__Task requirements__:
Return the records exactly as they are.

__Given data__:
-------------------------
Lemma NextValueFrame_step payload off :
  zlen payload <= max_alloc -> 0 <= off ->
  (exists e, NextValueFrame payload off = Err e)
  \/ exists fr val next, NextValueFrame payload off = Ok (fr, val, next)
       /\ off < next <= zlen payload
       /\ val = sl payload (vf_ValueOff fr) (zlen val) /\ vf_CRC fr = crc32c val.
Proof.
  intros Hm Ho. unfold NextValueFrame.
  destruct (Z.leb_spec (zlen payload) off); [eauto|].
  rewrite slice_n with (n := zlen payload - off) by lia.
  destruct (Uvarint _) as [n adv] eqn:Eu. apply Uvarint_u64 in Eu as Hu.
  destruct (Z.leb_spec adv 0); [eauto|].
  apply Uvarint_adv in Eu; [|done]. rewrite zlen_sl in Eu by lia.
  destruct ((zlen payload <? n) || (zlen payload <? add64 (add64 (add64 off adv) n) 4)) eqn:E; [eauto|].
  apply orb_false_iff in E as [E1 E2]. apply Z.ltb_ge in E1, E2.
  destruct (frame_bounds payload off n adv) as (Ha & Hb & Hc & Hd); [lia..|].
  unfold is_u64 in Hu.
  rewrite Ha, Hb, Hc. rewrite slice_n with (n := n) by lia. reads.
  destruct (negb _) eqn:Eq; [eauto|]. apply negb_false_iff, Z.eqb_eq in Eq.
  right. eexists _, _, _. split; [done|]. cbn. rewrite zlen_sl by lia.
  split; [lia|]. by rewrite <- Eq.
Qed.

(** A pointer published for a value reads that value back from its payload, and
    never anything else: a returned value always carries the pointer's sum. *)
Lemma ReadValue_put pre val post base :
  zlen val < two32 -> zlen ((AppendValueFrame pre val).1 ++ post) <= max_alloc -> 0 <= base ->
  let fr := (AppendValueFrame pre val).2 in
  ReadValue ((AppendValueFrame pre val).1 ++ post) base
    {| vp_ValueOff := base + vf_ValueOff fr; vp_ValueLen := vf_ValueLen fr; vp_ValueCRC := vf_CRC fr |}
  = Ok val.
Proof.
  rewrite AppendValueFrame_eq. cbn [fst snd]. intros Hv Hm Hb.
  unfold ReadValue. cbn [vp_ValueOff vp_ValueLen vp_ValueCRC vf_ValueOff vf_ValueLen vf_CRC].
  set (u := PutUvarint (zlen val)) in *.
  pose proof (zlen_PutUvarint (zlen val)) as Hu. fold u in Hu.
  rewrite <- !app_assoc in *.
  pose proof (zlen_nonneg pre). pose proof (zlen_nonneg post). pose proof (zlen_nonneg val).
  rewrite cast32_small by (unfold is_u32; lia).
  destruct (Z.ltb_spec (base + (zlen pre + zlen u)) base); [lia|].
  replace (base + (zlen pre + zlen u) - base) with (zlen pre + zlen u) by lia.
  set (w := pre ++ u ++ val ++ le_enc 4 (crc32c val) ++ post) in *.
  assert (zlen w = zlen pre + zlen u + zlen val + 4 + zlen post) as Hz
    by (unfold w; rewrite !zlen_app, zlen_le_enc; lia).
  assert (sl w (zlen pre + zlen u) (zlen val) = val) as Hbd
    by (unfold w; rewrite app_assoc; apply sl_mid; [by rewrite zlen_app|done]).
  unfold sub64. rewrite Z.mod_small by lia.
  destruct ((zlen w <? zlen pre + zlen u) || (zlen w - (zlen pre + zlen u) <? zlen val)) eqn:E; [lia|].
  reads. by rewrite Hbd, Z.eqb_refl.
Qed.

Lemma ReadValue_crc payload base p val :
  ReadValue payload base p = Ok val -> crc32c val = vp_ValueCRC p.
Proof.
  unfold ReadValue. intros H. binds H. simplify_eq.
  by apply negb_false_iff, Z.eqb_eq in C1.
Qed.

(** ** Collection payloads: round trip *)

Lemma le_dec_byte z : is_u8 z -> le_dec [Z_byte z] = z.
Proof. intros. simpl. rewrite byte_Z_Z_byte, Z.mod_small by done. lia. Qed.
-------------------------
__Solved problem__:
Lemma NextValueFrame_step payload off :
  zlen payload <= max_alloc -> 0 <= off ->
  (exists e, NextValueFrame payload off = Err e)
  \/ exists fr val next, NextValueFrame payload off = Ok (fr, val, next)
       /\ off < next <= zlen payload
       /\ val = sl payload (vf_ValueOff fr) (zlen val) /\ vf_CRC fr = crc32c val.
Proof.
  intros Hm Ho. unfold NextValueFrame.
  destruct (Z.leb_spec (zlen payload) off); [eauto|].
  rewrite slice_n with (n := zlen payload - off) by lia.
  destruct (Uvarint _) as [n adv] eqn:Eu. apply Uvarint_u64 in Eu as Hu.
  destruct (Z.leb_spec adv 0); [eauto|].
  apply Uvarint_adv in Eu; [|done]. rewrite zlen_sl in Eu by lia.
  destruct ((zlen payload <? n) || (zlen payload <? add64 (add64 (add64 off adv) n) 4)) eqn:E; [eauto|].
  apply orb_false_iff in E as [E1 E2]. apply Z.ltb_ge in E1, E2.
  destruct (frame_bounds payload off n adv) as (Ha & Hb & Hc & Hd); [lia..|].
  unfold is_u64 in Hu.
  rewrite Ha, Hb, Hc. rewrite slice_n with (n := n) by lia. reads.
  destruct (negb _) eqn:Eq; [eauto|]. apply negb_false_iff, Z.eqb_eq in Eq.
  right. eexists _, _, _. split; [done|]. cbn. rewrite zlen_sl by lia.
  split; [lia|]. by rewrite <- Eq.
Qed.

(** A pointer published for a value reads that value back from its payload, and
    never anything else: a returned value always carries the pointer's sum. *)
Lemma ReadValue_put pre val post base :
  zlen val < two32 -> zlen ((AppendValueFrame pre val).1 ++ post) <= max_alloc -> 0 <= base ->
  let fr := (AppendValueFrame pre val).2 in
  ReadValue ((AppendValueFrame pre val).1 ++ post) base
    {| vp_ValueOff := base + vf_ValueOff fr; vp_ValueLen := vf_ValueLen fr; vp_ValueCRC := vf_CRC fr |}
  = Ok val.
Proof.
  rewrite AppendValueFrame_eq. cbn [fst snd]. intros Hv Hm Hb.
  unfold ReadValue. cbn [vp_ValueOff vp_ValueLen vp_ValueCRC vf_ValueOff vf_ValueLen vf_CRC].
  set (u := PutUvarint (zlen val)) in *.
  pose proof (zlen_PutUvarint (zlen val)) as Hu. fold u in Hu.
  rewrite <- !app_assoc in *.
  pose proof (zlen_nonneg pre). pose proof (zlen_nonneg post). pose proof (zlen_nonneg val).
  rewrite cast32_small by (unfold is_u32; lia).
  destruct (Z.ltb_spec (base + (zlen pre + zlen u)) base); [lia|].
  replace (base + (zlen pre + zlen u) - base) with (zlen pre + zlen u) by lia.
  set (w := pre ++ u ++ val ++ le_enc 4 (crc32c val) ++ post) in *.
  assert (zlen w = zlen pre + zlen u + zlen val + 4 + zlen post) as Hz
    by (unfold w; rewrite !zlen_app, zlen_le_enc; lia).
  assert (sl w (zlen pre + zlen u) (zlen val) = val) as Hbd
    by (unfold w; rewrite app_assoc; apply sl_mid; [by rewrite zlen_app|done]).
  unfold sub64. rewrite Z.mod_small by lia.
  destruct ((zlen w <? zlen pre + zlen u) || (zlen w - (zlen pre + zlen u) <? zlen val)) eqn:E; [lia|].
  reads. by rewrite Hbd, Z.eqb_refl.
Qed.

Lemma ReadValue_crc payload base p val :
  ReadValue payload base p = Ok val -> crc32c val = vp_ValueCRC p.
Proof.
  unfold ReadValue. intros H. binds H. simplify_eq.
  by apply negb_false_iff, Z.eqb_eq in C1.
Qed.

(** ** Collection payloads: round trip *)

Lemma le_dec_byte z : is_u8 z -> le_dec [Z_byte z] = z.
Proof. intros. simpl. rewrite byte_Z_Z_byte, Z.mod_small by done. lia. Qed.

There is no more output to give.